Setiap donasi yang masuk dimanfaatkan semaksimal mungkin agar aktivitas terus berlanjut. ”Aktivitas tidak akan berhenti selama masih ada yang membutuhkan pelindung wajah karena tidak tahu masa pagebluk ini akan berakhir kapan,” katanya. Salah satu donasi yang sudah tersalurkan ialah 180 alat pelindung diri.
Jejaring yang terbentuk juga saling membantu satu dan lainnya. Misalnya, membantu pasokan bahan baku karena harga di Jakarta lebih murah daripada di daerah. Saat ini jejaring di daerah yang sudah aktif membuat pelindung wajah antara lain di Semarang, Gresik, Batam, dan Solok.
Salah satu warga yang tergerak membuat pelindung wajah untuk tenaga kesehatan ialah Dianda Azani. Warga Kalibata, Jakarta Selatan, itu mempelajari cara membuat dan melakukannya di sela-sela kegiatan mengajar dan konsultasi dengan klien. ”Saya pribadi tergerak dan merasa perlu melakukan sesuatu untuk mendukung upaya penanganan Covid-19 dari rumah,” ucap Dianda.
Sejak April, ia seorang diri membuat pelindung wajah.

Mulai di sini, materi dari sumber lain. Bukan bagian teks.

(** * Service Doctor: failure tracking and alert escalation

    A shallow embedding of the two implementations of the service monitor,
    [service-doctor/simple-version/main.py] (module [Simple]) and
    [service-doctor/solid-version/main.py] (module [Solid]), and the
    properties of the sliding failure window, the event stores, the
    notification senders, the scan cycle and the run loop.

    Conventions of the embedding:
    - a [datetime] is an integer number of microseconds (the resolution of
      Python's [datetime]); [timedelta(hours=h)] is [h] whole hours;
    - MongoDB keeps a datetime in whole milliseconds ([bson_datetime]);
      Redis orders a sorted set by the float [datetime.timestamp()], which
      goes through the local time zone: the repository carries that
      conversion ([posix]), of which nothing is assumed, neither that it
      keeps the order of the datetimes nor that it tells them apart;
      [posix t] reads [t] with the fold the program holds it with, and a
      local time that the program holds with both folds, read to the same
      microsecond in the two passes through a repeated hour, is not
      modelled;
    - Python code runs in the monad [M]: a world is threaded through every
      call and a call either returns a value or raises an exception;
    - everything outside the process (the wall clock, [systemctl], the SMTP
      and HTTP endpoints, the reachability of the database servers) is an
      oracle of the environment [Env] or a flag of the modelled server;
    - [logging] appends to the [log] of the world; a message keeps the wording
      of the source, with numbers and datetimes rendered by [pretty]. *)

From stdpp Require Import base option list sorting gmap strings pretty.
From Stdlib Require Import ZArith Lia.

Local Open Scope string_scope.
Local Open Scope list_scope.
Local Open Scope Z_scope.

(** ** Python values and exceptions *)

(** The values a configuration dictionary holds ([Dict[str, Any]]). *)
Inductive PyVal :=
| PyNone
| PyBool (b : bool)
| PyInt (n : Z)
| PyStr (s : string).

(** Python truthiness, as used by [if not x]. *)
Definition truthy (v : PyVal) : bool :=
  match v with
  | PyNone => false
  | PyBool b => b
  | PyInt n => negb (n =? 0)
  | PyStr s => negb (String.eqb s "")
  end.
(** * openshift-slack-notifications: the event-to-notification pipeline

    A shallow embedding of the Go program that watches warning events of a
    cluster and forwards the novel ones to a Slack webhook.  Two listings of
    the program exist: [src/unnamed/part_000], which deduplicates on a reduced
    fingerprint ([buildCachedEvent]), and [src/main.go], which deduplicates on
    the raw event message.

    Go strings are byte sequences; they are modelled by [string], whose
    characters are 8-bit [ascii] values. *)

From Stdlib Require Import ZArith Lia List Bool Ascii String.
From stdpp Require Import base option gmap strings.
Import ListNotations.

Local Open Scope string_scope.
Local Open Scope list_scope.

(** ** The part of Go's [strings] package the program uses *)

Module Strings.

(** [s[n:]] for [n <= len(s)]. *)
Fixpoint drop (n : nat) (s : string) : string :=
  match n, s with
  | O, _ => s
  | S _, EmptyString => EmptyString
  | S k, String _ s' => drop k s'
  end.

(** [s[:n]] for [n <= len(s)]. *)
Fixpoint take (n : nat) (s : string) : string :=
  match n, s with
  | O, _ => EmptyString
  | S _, EmptyString => EmptyString
  | S k, String c s' => String c (take k s')
  end.

(** [strings.HasPrefix(s, prefix)]. *)
Definition HasPrefix (s pre : string) : bool := String.prefix pre s.

(** [strings.Index(s, sep)]: the byte offset of the first occurrence of
    [sep] in [s]; Go's [-1] is [None]. *)
Fixpoint Index (s sep : string) : option nat :=
  if HasPrefix s sep then Some O
  else match s with
       | EmptyString => None
       | String _ s' => option_map S (Index s' sep)
       end.

(** The loop of [strings.genSplit] for a non-empty separator and no limit
    ([n < 0]): cut at the leftmost occurrence, continue behind it.  Go
    bounds the loop by [Count(s, sep)]; every round consumes at least one
    byte, so [fuel = len(s)] rounds are never exhausted before [Index]
    reports that no occurrence is left. *)
Fixpoint genSplit (fuel : nat) (s sep : string) : list string :=
  match fuel with
  | O => [s]
  | S fuel' =>
      match Index s sep with
      | None => [s]
      | Some m => take m s :: genSplit fuel' (drop (m + String.length sep) s) sep
      end
  end.

(** [strings.Split(s, sep)] for [sep <> ""]. *)
Definition Split (s sep : string) : list string :=
  genSplit (String.length s) s sep.

(** [strings.Join(elems, sep)]. *)
Fixpoint Join (elems : list string) (sep : string) : string :=
  match elems with
  | [] => ""
  | [x] => x
  | x :: rest => x +:+ sep +:+ Join rest sep
  end.

(** The loop of [strings.Replace(s, old, new, -1)] for [old <> ""]. *)
Fixpoint replaceLoop (fuel : nat) (s old new : string) : string :=
  match fuel with
  | O => s
  | S fuel' =>
      match Index s old with
      | None => s
      | Some m =>
          take m s +:+ new +:+ replaceLoop fuel' (drop (m + String.length old) s) old new
      end
  end.

(** [strings.Replace(s, old, new, -1)] for [old <> ""]. *)
Definition Replace (s old new : string) : string :=
  replaceLoop (String.length s) s old new.
(** Releasing removes exactly the handles released. *)
Lemma releaseAll_resident_in cs s k :
  In k (map chunk_handle cs) -> resident (releaseAll cs s) !! k = None.
Proof.
  induction cs as [|c cs IH]; simpl; [tauto|]. intros Hin.
  destruct (Z.eq_dec (chunk_handle c) k) as [->|Hne].
  - apply lookup_delete_eq.
  - rewrite lookup_delete_ne by exact Hne. apply IH. tauto.
Qed.

Lemma releaseAll_resident_out cs s k :
  ~ In k (map chunk_handle cs) ->
  resident (releaseAll cs s) !! k = resident s !! k.
Proof.
  induction cs as [|c cs IH]; simpl; [reflexivity|]. intros Hin.
  rewrite lookup_delete_ne by tauto. apply IH. tauto.
Qed.

Lemma unmapAll_mapped_in pl s k :
  In k (map fst pl) -> mapped (unmapAll pl s) !! k = None.
Proof.
  induction pl as [|p pl IH]; simpl; [tauto|]. intros Hin.
  destruct (Z.eq_dec (fst p) k) as [->|Hne].
  - apply lookup_delete_eq.
  - rewrite lookup_delete_ne by exact Hne. apply IH. tauto.
Qed.

Lemma unmapAll_mapped_out pl s k :
  ~ In k (map fst pl) -> mapped (unmapAll pl s) !! k = mapped s !! k.
Proof.
  induction pl as [|p pl IH]; simpl; [reflexivity|]. intros Hin.
  rewrite lookup_delete_ne by tauto. apply IH. tauto.
Qed.

Lemma setAccessAll_mapped_out pl devs s k :
  ~ In k (map fst pl) ->
  mapped (setAccessAll pl devs s) !! k = mapped s !! k.
Proof.
  induction pl as [|p pl IH]; simpl; [reflexivity|]. intros Hin.
  rewrite lookup_alter_ne by tauto. apply IH. tauto.
Qed.
(** * example_argparse_usage.py: a line counter with argparse and logging

    A shallow embedding of [src/example_argparse_usage.py] and of the parts
    of the Python standard library it drives ([argparse], [logging],
    [os.path.exists], [open]/[readlines], [print]), followed by the
    properties of the program.

    Conventions.
    - A Python [str] that travels through the program (an argument, a path,
      a message) is a [string] that holds its UTF-8 bytes; the text of a
      decoded file is a list of Unicode code points ([list N]); the bytes of
      a file are [list byte].  Every character the parser and the program
      compare with is ASCII, so a text is handled byte by byte, except for
      the digits of [_negative_number_matcher], which are the decimal digits
      of Unicode 14, the version of CPython 3.11.  [str.upper] is modelled
      on the ASCII letters, which is all a level name is made of.
    - The file system is a finite map from files to their bytes, each file
      under one name, its real path; [realpath] gives the file a path name
      leads to, so that two spellings may lead to one file.  Directories,
      permissions and device errors are outside the model.
    - [argparse] follows the algorithm of CPython 3.11 ([_parse_optional],
      [_get_option_tuples], [consume_optional], [consume_positionals],
      [_get_values]), restricted to what this parser uses: actions taking no
      argument or exactly one, prefix character [-], abbreviations allowed.
    - The console takes every text: [print] and the console handler of
      [logging] do not fail.
    - The text of the usage and help messages, of a traceback, and the
      [asctime] field of a formatted log line are kept abstract. *)

From Stdlib Require Import ZArith NArith Strings.Ascii Strings.String Strings.Byte.
From stdpp Require Import base option list strings gmap pretty.

(** ** Text files *)

Module Text.

Definition LF : N := 10.
Definition CR : N := 13.

Definition continuation (n : N) : bool := ((0x80 <=? n) && (n <=? 0xBF))%N.

(** The strict [utf-8] codec: shortest forms only, no surrogates, nothing
    above U+10FFFF.  [None] stands for [UnicodeDecodeError]. *)
Fixpoint utf_8_decode (bs : list byte) : option (list N) :=
  match bs with
  | [] => Some []
  | b0 :: r0 =>
      let n0 := Byte.to_N b0 in
      if (n0 <? 0x80)%N then cons n0 <$> utf_8_decode r0
      else if (n0 <? 0xC2)%N then None
      else if (n0 <? 0xE0)%N then
        match r0 with
        | b1 :: r1 =>
            let n1 := Byte.to_N b1 in
            if continuation n1
            then cons ((n0 - 0xC0) * 0x40 + (n1 - 0x80))%N <$> utf_8_decode r1
            else None
        | _ => None
        end
      else if (n0 <? 0xF0)%N then
        match r0 with
        | b1 :: b2 :: r2 =>
            let n1 := Byte.to_N b1 in
            let n2 := Byte.to_N b2 in
            let lo := if (n0 =? 0xE0)%N then 0xA0%N else 0x80%N in
            let hi := if (n0 =? 0xED)%N then 0x9F%N else 0xBF%N in
            if ((lo <=? n1) && (n1 <=? hi))%N && continuation n2
            then cons ((n0 - 0xE0) * 0x1000 + (n1 - 0x80) * 0x40 + (n2 - 0x80))%N
                   <$> utf_8_decode r2
            else None
        | _ => None
        end
      else if (n0 <? 0xF5)%N then
        match r0 with
        | b1 :: b2 :: b3 :: r3 =>
            let n1 := Byte.to_N b1 in
            let n2 := Byte.to_N b2 in
            let n3 := Byte.to_N b3 in
            let lo := if (n0 =? 0xF0)%N then 0x90%N else 0x80%N in
            let hi := if (n0 =? 0xF4)%N then 0x8F%N else 0xBF%N in
            if ((lo <=? n1) && (n1 <=? hi))%N && continuation n2 && continuation n3
            then cons ((n0 - 0xF0) * 0x40000 + (n1 - 0x80) * 0x1000
                       + (n2 - 0x80) * 0x40 + (n3 - 0x80))%N
                   <$> utf_8_decode r3
            else None
        | _ => None
        end
      else None
  end.

(** Universal newlines ([newline=None] on input): CR LF and a lone CR are
    read as LF. *)
Fixpoint universal_newlines (text : list N) : list N :=
  match text with
  | [] => []
  | c :: rest =>
      if (c =? CR)%N then
        LF :: match rest with
              | c' :: rest' =>
                  if (c' =? LF)%N then universal_newlines rest'
                  else universal_newlines rest
              | [] => []
              end
      else c :: universal_newlines rest
  end.
(* ===== verification/_CoqProject ===== *)
-Q . S2P
Prelude.v
PyFloat.v
FloatOrder.v
FloatRound.v
PyStr.v
PyVal.v
PySort.v
PyPath.v
Digest.v
Disk.v
Regex.v
VllmEvents.v
VllmEventsFacts.v
VllmHash.v
PromParse.v
PromParseFacts.v
Schemas.v
VllmAdapter.v
SglangAdapter.v
Adapter.v
Derive.v
BackendState.v
PromWriter.v
App.v
Service.v
WindowMetrics.v
Journal.v
Policy.v
Envelope.v
Calibrator.v
Percentile.v
Solve.v
Predictor.v
TtftValidation.v
Random.v
PolicyEval.v
Gather.v
LoadRunner.v
Experiment.v
Sweep.v
PyUrl.v
Stream.v
Stage2Config.v
Stage2.v
Stage2Run.v
CacheFidelity.v
Gateway.v
Threshold.v
Figures.v
Artifacts.v
SweepArtifact.v
Reuse.v
Stage2Report.v
FinalReport.v
Bundle.v
Scripts.v
Written.v
Commands.v
SweepScript.v
CurveScript.v
Replay.v
GatewayReport.v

Setidaknya sudah 450 pelindung wajah buatannya tersalurkan ke fasilitas kesehatan ataupun warga sekitar yang membutuhkan.
Ia merogoh kantong pribadi untuk aktivitas tersebut. Supaya kegiatan berkesinambungan, Dianda memutuskan untuk menjual satu pelindung wajah untuk setiap dua donasi pelindung wajah. Hasil penjualan digunakan untuk membeli bahan baku.
Donasi
Para mahasiswa di tengah perkuliahan jarak jauh secara daring turut menyumbang sebisanya untuk kebutuhan alat pelindung diri tenaga kesehatan. Mahasiswa Fakultas Ilmu Pengetahuan Budaya Universitas Indonesia (FIB UI), misalnya, menggalang donasi melalui laman resmi Badan Eksekutif Mahasiswa FIB UI.
Menurut Kepala Departemen Pengabdian Masyarakat dan Lingkungan BEM FIB UI, Pia, keterlibatan mahasiswa FIB sebagai sukarelawan nonmedis di rumah sakit dan ikatan alumni yang kuat mendorong terbentuknya kanal donasi itu. ”Cukup banyak yang terlibat. Kanal ini untuk memudahkan jika ingin berdonasi,” tutur Pia.
Penggalangan dana berlangsung pertengahan Mei hingga Juni nanti. Dana akan disalurkan melalui Yayasan Buddha Tzu Chi agar tepat sasaran dalam pembelian alat pelindung diri sesuai dengan standar medis.
Sementara itu, sekelompok mahasiswa di Yogyakarta dalam Tapak Tilas Creative menawarkan jasa foto dan video pernikahan hingga film pendek untuk tenaga kesehatan. Tawaran tersebut berlaku dengan tetap memperhatikan situasi dan kondisi, termasuk protokol kesehatan yang berlaku. ”Susah juga untuk tenaga kesehatan di situasi sekarang. Kalau ada yang berminat, silakan, asalkan mematuhi ketentuan yang ada,” kata Fuad (20), salah satu penyedia jasa.
Fuad dan teman-temannya tidak memikirkan untung rugi di tengah pandemi Covid-19. Mereka hanya ingin ada kegiatan yang bermanfaat sekaligus membantu warga sekitar.